── Dataset excerpts ──

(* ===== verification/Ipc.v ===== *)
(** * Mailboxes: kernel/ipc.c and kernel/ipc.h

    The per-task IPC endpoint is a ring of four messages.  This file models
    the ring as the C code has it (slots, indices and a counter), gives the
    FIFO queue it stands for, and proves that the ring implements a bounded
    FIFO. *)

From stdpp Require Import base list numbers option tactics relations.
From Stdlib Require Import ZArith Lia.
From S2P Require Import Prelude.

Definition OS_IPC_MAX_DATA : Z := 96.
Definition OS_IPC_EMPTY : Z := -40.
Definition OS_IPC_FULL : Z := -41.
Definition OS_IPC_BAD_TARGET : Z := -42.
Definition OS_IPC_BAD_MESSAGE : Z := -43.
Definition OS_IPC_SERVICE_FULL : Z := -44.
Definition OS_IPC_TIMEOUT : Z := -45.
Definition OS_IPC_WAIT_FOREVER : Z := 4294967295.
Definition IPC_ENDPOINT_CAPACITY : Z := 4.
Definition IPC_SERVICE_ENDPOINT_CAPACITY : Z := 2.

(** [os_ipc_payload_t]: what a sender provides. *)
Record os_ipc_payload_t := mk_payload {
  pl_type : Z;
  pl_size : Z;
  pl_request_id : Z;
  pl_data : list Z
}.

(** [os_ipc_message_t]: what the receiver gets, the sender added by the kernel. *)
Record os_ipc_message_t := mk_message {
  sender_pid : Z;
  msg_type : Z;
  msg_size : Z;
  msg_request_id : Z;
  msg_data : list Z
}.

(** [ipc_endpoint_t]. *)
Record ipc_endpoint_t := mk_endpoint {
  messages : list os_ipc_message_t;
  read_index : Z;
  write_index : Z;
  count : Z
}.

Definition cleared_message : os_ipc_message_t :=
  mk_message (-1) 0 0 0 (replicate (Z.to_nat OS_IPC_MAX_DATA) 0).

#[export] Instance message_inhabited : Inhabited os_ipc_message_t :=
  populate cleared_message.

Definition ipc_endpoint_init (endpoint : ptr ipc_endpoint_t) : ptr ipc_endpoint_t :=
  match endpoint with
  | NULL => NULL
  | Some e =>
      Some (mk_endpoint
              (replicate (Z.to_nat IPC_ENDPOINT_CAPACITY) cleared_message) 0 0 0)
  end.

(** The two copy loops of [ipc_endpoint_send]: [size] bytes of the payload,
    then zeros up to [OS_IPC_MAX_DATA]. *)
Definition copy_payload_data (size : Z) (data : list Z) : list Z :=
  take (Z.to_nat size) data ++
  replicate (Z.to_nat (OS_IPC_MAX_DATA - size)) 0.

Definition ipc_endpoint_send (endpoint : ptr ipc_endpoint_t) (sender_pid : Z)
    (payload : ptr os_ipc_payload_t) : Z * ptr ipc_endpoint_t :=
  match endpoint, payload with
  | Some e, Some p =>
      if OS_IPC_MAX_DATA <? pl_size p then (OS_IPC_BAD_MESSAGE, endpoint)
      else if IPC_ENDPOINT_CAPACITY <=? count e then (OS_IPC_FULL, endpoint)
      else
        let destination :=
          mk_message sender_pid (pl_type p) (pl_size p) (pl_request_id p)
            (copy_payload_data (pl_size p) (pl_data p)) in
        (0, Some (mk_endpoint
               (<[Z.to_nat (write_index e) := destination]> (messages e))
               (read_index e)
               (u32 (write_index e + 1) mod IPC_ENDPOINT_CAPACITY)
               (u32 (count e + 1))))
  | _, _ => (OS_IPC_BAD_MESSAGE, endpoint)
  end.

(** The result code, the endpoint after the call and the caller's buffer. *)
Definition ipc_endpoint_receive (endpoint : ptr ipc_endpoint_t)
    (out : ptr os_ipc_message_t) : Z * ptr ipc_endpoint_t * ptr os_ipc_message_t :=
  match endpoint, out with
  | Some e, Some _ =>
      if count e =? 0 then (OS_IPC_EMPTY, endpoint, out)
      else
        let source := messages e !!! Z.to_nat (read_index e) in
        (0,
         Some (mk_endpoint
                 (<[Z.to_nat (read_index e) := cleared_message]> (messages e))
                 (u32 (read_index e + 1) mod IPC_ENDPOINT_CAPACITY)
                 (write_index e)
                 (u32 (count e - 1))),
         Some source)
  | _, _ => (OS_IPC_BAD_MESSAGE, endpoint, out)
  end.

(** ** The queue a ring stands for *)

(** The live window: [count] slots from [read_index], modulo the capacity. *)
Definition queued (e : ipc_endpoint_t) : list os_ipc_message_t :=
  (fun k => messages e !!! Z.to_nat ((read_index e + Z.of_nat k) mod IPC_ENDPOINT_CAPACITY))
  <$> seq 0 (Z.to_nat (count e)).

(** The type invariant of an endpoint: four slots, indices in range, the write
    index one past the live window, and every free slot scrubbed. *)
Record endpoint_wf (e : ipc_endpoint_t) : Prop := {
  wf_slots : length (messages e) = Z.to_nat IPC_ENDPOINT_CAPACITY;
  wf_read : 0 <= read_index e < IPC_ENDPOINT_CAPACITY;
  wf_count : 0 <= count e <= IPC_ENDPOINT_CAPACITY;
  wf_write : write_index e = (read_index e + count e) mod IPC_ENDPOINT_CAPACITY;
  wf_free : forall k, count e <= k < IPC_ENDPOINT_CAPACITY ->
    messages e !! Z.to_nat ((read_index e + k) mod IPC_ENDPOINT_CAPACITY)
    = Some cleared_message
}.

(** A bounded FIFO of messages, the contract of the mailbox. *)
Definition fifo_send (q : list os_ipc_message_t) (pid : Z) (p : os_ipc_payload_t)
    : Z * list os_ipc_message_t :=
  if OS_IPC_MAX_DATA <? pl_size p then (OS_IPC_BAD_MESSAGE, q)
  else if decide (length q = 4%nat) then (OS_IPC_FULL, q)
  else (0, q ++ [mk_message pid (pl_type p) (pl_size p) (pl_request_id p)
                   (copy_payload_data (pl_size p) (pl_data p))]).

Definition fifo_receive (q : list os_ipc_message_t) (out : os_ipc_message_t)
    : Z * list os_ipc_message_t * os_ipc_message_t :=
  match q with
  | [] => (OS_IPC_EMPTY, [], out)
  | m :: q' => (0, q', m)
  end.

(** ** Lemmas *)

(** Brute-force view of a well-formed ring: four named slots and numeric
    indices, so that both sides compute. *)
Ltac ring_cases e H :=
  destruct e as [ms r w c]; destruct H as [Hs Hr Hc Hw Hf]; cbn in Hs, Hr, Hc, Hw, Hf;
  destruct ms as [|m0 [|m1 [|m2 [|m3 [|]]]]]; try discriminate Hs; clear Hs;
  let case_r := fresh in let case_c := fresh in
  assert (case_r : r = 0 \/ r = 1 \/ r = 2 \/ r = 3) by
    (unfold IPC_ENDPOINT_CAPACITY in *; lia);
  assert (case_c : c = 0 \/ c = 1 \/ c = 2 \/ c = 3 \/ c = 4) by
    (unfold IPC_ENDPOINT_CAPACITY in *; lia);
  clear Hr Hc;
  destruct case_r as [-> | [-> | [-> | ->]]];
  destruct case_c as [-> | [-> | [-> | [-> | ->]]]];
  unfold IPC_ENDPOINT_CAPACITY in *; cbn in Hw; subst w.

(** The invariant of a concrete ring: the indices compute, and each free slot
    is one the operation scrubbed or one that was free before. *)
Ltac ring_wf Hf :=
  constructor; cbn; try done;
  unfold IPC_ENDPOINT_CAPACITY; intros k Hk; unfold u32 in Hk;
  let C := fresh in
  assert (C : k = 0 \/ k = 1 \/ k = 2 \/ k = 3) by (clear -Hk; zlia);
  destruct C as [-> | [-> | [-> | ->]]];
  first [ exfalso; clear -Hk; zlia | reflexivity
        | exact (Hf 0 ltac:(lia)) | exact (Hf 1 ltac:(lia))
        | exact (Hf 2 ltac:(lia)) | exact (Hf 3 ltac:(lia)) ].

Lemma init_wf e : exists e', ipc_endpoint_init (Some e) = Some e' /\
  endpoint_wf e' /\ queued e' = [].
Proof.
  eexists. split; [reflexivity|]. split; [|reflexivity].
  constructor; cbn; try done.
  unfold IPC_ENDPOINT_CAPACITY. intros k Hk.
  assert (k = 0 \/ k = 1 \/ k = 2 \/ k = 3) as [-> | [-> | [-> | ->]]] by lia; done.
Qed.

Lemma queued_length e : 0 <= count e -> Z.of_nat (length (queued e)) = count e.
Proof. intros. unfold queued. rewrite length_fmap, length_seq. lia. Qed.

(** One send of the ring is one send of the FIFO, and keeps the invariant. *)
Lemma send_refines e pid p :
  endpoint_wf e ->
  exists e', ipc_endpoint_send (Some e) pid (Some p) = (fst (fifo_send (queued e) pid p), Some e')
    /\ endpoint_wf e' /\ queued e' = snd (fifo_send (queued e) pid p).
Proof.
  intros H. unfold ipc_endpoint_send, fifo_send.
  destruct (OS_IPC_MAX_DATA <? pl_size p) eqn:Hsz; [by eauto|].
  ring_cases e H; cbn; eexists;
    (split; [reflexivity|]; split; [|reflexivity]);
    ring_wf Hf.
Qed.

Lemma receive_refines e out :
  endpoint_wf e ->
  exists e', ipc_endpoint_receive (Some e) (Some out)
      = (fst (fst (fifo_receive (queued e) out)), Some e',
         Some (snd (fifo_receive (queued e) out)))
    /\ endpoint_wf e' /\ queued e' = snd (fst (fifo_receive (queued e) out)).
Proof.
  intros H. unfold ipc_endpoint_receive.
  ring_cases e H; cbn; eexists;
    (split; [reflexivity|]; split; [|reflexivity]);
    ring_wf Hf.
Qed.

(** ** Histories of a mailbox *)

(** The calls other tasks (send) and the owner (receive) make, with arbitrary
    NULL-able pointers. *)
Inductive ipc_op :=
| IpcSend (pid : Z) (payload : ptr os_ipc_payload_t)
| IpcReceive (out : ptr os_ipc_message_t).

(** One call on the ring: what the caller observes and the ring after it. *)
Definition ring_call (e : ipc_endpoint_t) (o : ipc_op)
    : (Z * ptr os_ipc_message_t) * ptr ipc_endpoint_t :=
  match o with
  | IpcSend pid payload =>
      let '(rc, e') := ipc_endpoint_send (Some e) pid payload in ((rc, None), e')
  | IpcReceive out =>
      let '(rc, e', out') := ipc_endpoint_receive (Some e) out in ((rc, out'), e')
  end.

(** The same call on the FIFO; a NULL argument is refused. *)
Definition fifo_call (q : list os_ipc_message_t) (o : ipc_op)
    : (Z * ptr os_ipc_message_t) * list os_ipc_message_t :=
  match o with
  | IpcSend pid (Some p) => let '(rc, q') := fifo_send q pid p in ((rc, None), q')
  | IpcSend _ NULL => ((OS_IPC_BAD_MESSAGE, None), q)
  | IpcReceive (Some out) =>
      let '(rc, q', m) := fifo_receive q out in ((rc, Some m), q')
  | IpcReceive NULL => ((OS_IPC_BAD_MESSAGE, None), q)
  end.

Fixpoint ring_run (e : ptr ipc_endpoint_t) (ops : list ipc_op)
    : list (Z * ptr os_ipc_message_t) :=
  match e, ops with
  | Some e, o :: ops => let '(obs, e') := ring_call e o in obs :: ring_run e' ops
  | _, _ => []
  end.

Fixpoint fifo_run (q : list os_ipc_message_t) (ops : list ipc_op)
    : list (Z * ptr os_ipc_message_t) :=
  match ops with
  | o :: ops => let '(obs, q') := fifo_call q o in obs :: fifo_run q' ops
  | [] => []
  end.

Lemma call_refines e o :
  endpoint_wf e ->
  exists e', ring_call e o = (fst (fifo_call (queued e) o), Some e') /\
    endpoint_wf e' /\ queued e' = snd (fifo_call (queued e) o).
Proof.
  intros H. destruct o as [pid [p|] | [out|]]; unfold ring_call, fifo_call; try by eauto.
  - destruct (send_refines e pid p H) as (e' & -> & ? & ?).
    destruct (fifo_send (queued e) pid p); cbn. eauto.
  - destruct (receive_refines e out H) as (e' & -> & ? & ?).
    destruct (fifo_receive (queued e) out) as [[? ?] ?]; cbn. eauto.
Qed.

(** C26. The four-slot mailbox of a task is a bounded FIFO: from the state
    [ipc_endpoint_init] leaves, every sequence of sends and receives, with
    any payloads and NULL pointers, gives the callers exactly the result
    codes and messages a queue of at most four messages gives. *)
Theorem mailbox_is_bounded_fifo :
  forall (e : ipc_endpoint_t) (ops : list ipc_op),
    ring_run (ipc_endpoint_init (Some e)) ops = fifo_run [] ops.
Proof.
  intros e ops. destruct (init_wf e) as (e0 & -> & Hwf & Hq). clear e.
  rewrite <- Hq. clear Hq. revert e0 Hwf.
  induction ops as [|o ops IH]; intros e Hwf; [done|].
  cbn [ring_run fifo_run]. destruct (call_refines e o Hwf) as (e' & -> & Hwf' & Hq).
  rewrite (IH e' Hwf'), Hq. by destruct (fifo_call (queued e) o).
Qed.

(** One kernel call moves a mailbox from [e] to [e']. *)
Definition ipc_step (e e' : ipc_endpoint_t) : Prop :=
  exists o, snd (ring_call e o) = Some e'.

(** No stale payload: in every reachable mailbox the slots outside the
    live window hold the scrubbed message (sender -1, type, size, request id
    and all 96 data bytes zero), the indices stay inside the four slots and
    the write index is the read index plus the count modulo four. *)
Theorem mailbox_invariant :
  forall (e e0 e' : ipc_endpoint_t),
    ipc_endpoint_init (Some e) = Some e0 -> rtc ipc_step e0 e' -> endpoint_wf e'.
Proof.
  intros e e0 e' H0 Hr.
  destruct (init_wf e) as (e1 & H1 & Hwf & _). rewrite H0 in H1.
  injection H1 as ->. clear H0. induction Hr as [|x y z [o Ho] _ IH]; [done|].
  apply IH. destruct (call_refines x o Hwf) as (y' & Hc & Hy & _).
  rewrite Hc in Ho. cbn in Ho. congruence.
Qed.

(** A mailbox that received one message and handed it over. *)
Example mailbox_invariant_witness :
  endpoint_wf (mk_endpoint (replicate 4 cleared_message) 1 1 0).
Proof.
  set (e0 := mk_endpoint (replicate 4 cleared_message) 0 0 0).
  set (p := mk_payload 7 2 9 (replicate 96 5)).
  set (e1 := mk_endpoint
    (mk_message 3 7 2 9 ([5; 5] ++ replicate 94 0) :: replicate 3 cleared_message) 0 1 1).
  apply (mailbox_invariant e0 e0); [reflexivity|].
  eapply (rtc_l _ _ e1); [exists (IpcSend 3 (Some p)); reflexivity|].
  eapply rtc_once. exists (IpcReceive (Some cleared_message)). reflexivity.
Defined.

───

■ **Aim of the exercise**
Reproduce exactly the line bearing "(** A mailbox" and all the lines that come after it in the records above; add nothing.

■ **Response area**
(** A mailbox that received one message and handed it over. *)
Example mailbox_invariant_witness :
  endpoint_wf (mk_endpoint (replicate 4 cleared_message) 1 1 0).
Proof.
  set (e0 := mk_endpoint (replicate 4 cleared_message) 0 0 0).
  set (p := mk_payload 7 2 9 (replicate 96 5)).
  set (e1 := mk_endpoint
    (mk_message 3 7 2 9 ([5; 5] ++ replicate 94 0) :: replicate 3 cleared_message) 0 1 1).
  apply (mailbox_invariant e0 e0); [reflexivity|].
  eapply (rtc_l _ _ e1); [exists (IpcSend 3 (Some p)); reflexivity|].
  eapply rtc_once. exists (IpcReceive (Some cleared_message)). reflexivity.
Defined.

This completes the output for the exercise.